Impact of IL-33–mediated challenge on ILC2-associated epigenetic marker in lung and liver. (A) NK cells and ILC2 were isolated from the liver or lung of mice under homeostatic conditions or after i.p. treatment with 300 ng IL-33 for three consecutive days (liver) or i.n. treatment for three consecutive days with 250 ng IL-33 (lung). Graphs show frequencies and total numbers of Gata3⁺ ILC2 within Lin⁻CD127⁺ cells. Data shown were generated from n = 4–5 independent cell sorts with n = 7–8 mice per sort. Statistical significance was analyzed using unpaired two-tailed Student’s t test with *, P ≤ 0.05 and ****, P ≤ 0.0001. (B) Pyrosequencing results show the methylation value of selected ILC2-associated marker regions in liver NK cells and ILC2 of both naive and IL-33–treated mice. The mean methylation value of all CpG motifs within each region was calculated and transformed into a color-coded box, ranging from blue (100% methylation) and white (50% methylation) to yellow (0% methylation). Data for untreated mice were generated by pooling ILC2 from several cell sorts with n = 20–30 mice per sort. n = 2 independent experiments were conducted for IL-33 challenge with n = 16 mice. (C) ILC2 were isolated from the lung of naive or IL-33–challenged mice and restimulated with PMA/ionomycin in vitro for intracellular cytokine staining. Representative flow cytometry plots of Gata3⁺ ILC2 producing IL-5/IL-13 from control (PBS) and IL-33–challenged mice.

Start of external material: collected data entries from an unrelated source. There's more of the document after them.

(* ===== verification/ThreadPool.v ===== *)
(** * The thread pool ([async/thread_pool.hpp], [async/thread_pool.cpp])

    The pool at the grain of its shared accesses: the workers, the threads
    that call [submit] and the one that destroys the pool each have a program
    counter, and a step runs one thread to its next operation on shared data.
    [Semaphore::wait] and [Semaphore::post] hold the semaphore's mutex and are
    one step; a wait for a semaphore at zero is not enabled.  What a task does
    is not part of the pool: running it appends it to a log. *)

From stdpp Require Import base strings list relations.
From Stdlib Require Import ZArith Lia.
From S2P Require Import Prelude.

Module thread_pool.

Definition task := nat.

(** [worker_thread], by what it does next; [task] is its local variable. *)
Inductive worker :=
| W_wait                          (* active_sem_.wait() *)
| W_check                         (* the first test of terminate_ *)
| W_lock                          (* queue_sem_.wait() *)
| W_pop                           (* front() and pop() *)
| W_unlock (t : task)             (* queue_sem_.post() *)
| W_check2 (t : task)             (* the second test of terminate_ *)
| W_run (t : task)                (* task() *)
| W_done (held : option task).    (* after the loop *)

(** [submit]. *)
Inductive phase := S_lock | S_push | S_unlock | S_post.
(** A thread and the tasks it submits one after the other. *)
Record client := mkClient { c_phase : phase; c_tasks : list task }.

(** [~ThreadPool]. *)
Inductive destructor_at :=
| D_idle
| D_post (left : nat)             (* active_sem_.post(), [left] times *)
| D_join
| D_done.

Record ThreadPool := mkThreadPool {
  threads_ : list worker;
  task_queue_ : list task;
  queue_sem_ : Z;
  active_sem_ : Z;
  terminate_ : bool;
  clients : list client;
  destructor : destructor_at;
  ran : list task
}.

(** [ThreadPool(num_threads)]. *)
Definition new_pool (num_threads : nat) (work : list (list task)) : ThreadPool :=
  mkThreadPool (replicate num_threads W_wait) [] 1 0 false (map (mkClient S_lock) work) D_idle [].

(** ** [Semaphore] *)

Definition post (value_ : Z) : Z := u32 (value_ + 1).
Definition wait (value_ : Z) : option Z := if value_ =? 0 then None else Some (value_ - 1).

(** ** Updates *)

Definition set_worker (k : nat) (w : worker) (p : ThreadPool) : ThreadPool :=
  mkThreadPool (<[k := w]> (threads_ p)) (task_queue_ p) (queue_sem_ p) (active_sem_ p) (terminate_ p) (clients p) (destructor p) (ran p).
Definition set_client (k : nat) (c : client) (p : ThreadPool) : ThreadPool :=
  mkThreadPool (threads_ p) (task_queue_ p) (queue_sem_ p) (active_sem_ p) (terminate_ p) (<[k := c]> (clients p)) (destructor p) (ran p).
Definition set_queue (q : list task) (p : ThreadPool) : ThreadPool :=
  mkThreadPool (threads_ p) q (queue_sem_ p) (active_sem_ p) (terminate_ p) (clients p) (destructor p) (ran p).
Definition set_queue_sem (z : Z) (p : ThreadPool) : ThreadPool :=
  mkThreadPool (threads_ p) (task_queue_ p) z (active_sem_ p) (terminate_ p) (clients p) (destructor p) (ran p).
Definition set_active_sem (z : Z) (p : ThreadPool) : ThreadPool :=
  mkThreadPool (threads_ p) (task_queue_ p) (queue_sem_ p) z (terminate_ p) (clients p) (destructor p) (ran p).
Definition set_destructor (t : bool) (d : destructor_at) (p : ThreadPool) : ThreadPool :=
  mkThreadPool (threads_ p) (task_queue_ p) (queue_sem_ p) (active_sem_ p) t (clients p) d (ran p).
Definition set_ran (l : list task) (p : ThreadPool) : ThreadPool :=
  mkThreadPool (threads_ p) (task_queue_ p) (queue_sem_ p) (active_sem_ p) (terminate_ p) (clients p) (destructor p) l.

(** ** Steps: [None] when the thread is blocked or has ended *)

Definition worker_step (k : nat) (p : ThreadPool) : option (cxx ThreadPool) :=
  w ← threads_ p !! k;
  match w with
  | W_wait => z ← wait (active_sem_ p); Some (CVal (set_worker k W_check (set_active_sem z p)))
  | W_check => Some (CVal (set_worker k (if terminate_ p then W_done None else W_lock) p))
  | W_lock => z ← wait (queue_sem_ p); Some (CVal (set_worker k W_pop (set_queue_sem z p)))
  | W_pop =>
      match task_queue_ p with
      | t :: q => Some (CVal (set_worker k (W_unlock t) (set_queue q p)))
      | [] => Some (CUndef "front of an empty queue")
      end
  | W_unlock t => Some (CVal (set_worker k (W_check2 t) (set_queue_sem (post (queue_sem_ p)) p)))
  | W_check2 t => Some (CVal (set_worker k (if terminate_ p then W_done (Some t) else W_run t) p))
  | W_run t => Some (CVal (set_worker k W_wait (set_ran (ran p ++ [t]) p)))
  | W_done _ => None
  end.

(** A pool whose destructor has ended must not be used any more. *)
Definition is_gone (d : destructor_at) : bool := match d with D_done => true | _ => false end.
Definition client_step (k : nat) (p : ThreadPool) : option (cxx ThreadPool) :=
  c ← clients p !! k;
  match c_tasks c with
  | [] => None
  | t :: rest =>
      if is_gone (destructor p) then Some (CUndef "use of a dead object")
      else match c_phase c with
      | S_lock => z ← wait (queue_sem_ p); Some (CVal (set_client k (mkClient S_push (t :: rest)) (set_queue_sem z p)))
      | S_push => Some (CVal (set_client k (mkClient S_unlock (t :: rest)) (set_queue (task_queue_ p ++ [t]) p)))
      | S_unlock => Some (CVal (set_client k (mkClient S_post (t :: rest)) (set_queue_sem (post (queue_sem_ p)) p)))
      | S_post => Some (CVal (set_client k (mkClient S_lock rest) (set_active_sem (post (active_sem_ p)) p)))
      end
  end.

Definition is_done (w : worker) : bool := match w with W_done _ => true | _ => false end.
Definition destructor_step (p : ThreadPool) : option (cxx ThreadPool) :=
  match destructor p with
  | D_idle => Some (CVal (set_destructor true (D_post (length (threads_ p))) p))
  | D_post O => Some (CVal (set_destructor (terminate_ p) D_join p))
  | D_post (S n) => Some (CVal (set_destructor (terminate_ p) (D_post n) (set_active_sem (post (active_sem_ p)) p)))
  | D_join => if forallb is_done (threads_ p) then Some (CVal (set_destructor (terminate_ p) D_done p)) else None
  | D_done => None
  end.

(** While the pool is in use, and with its destruction at any time. *)
Inductive step (p p' : ThreadPool) : Prop :=
| step_worker k : worker_step k p = Some (CVal p') -> step p p'
| step_client k : client_step k p = Some (CVal p') -> step p p'.
Inductive any_step (p p' : ThreadPool) : Prop :=
| any_running : step p p' -> any_step p p'
| any_destructor : destructor_step p = Some (CVal p') -> any_step p p'.
End thread_pool.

Graphs show frequencies and total cell numbers of Gata3⁺IL-5⁺IL-13⁺ ILC2. Data shown from n = 2 independent experiments with n = 3 mice per group. Statistical significance was analyzed using unpaired two-tailed Student’s t test with *, P ≤ 0.05 and **, P ≤ 0.01. (D) Pyrosequencing results show the methylation value of ILC2-associated marker regions in lung NK cells and ILC2 of both naive and IL-33–treated mice. The mean methylation value of all CpG motifs within each region was calculated and transformed into a color-coded box, ranging from blue (100% methylation) and white (50% methylation) to yellow (0% methylation). Data for untreated mice were generated by pooling ILC2 from several cell sorts with n = 10–20 mice per sort. n = 2 independent experiments were conducted for IL-33 challenge with n = 5 mice.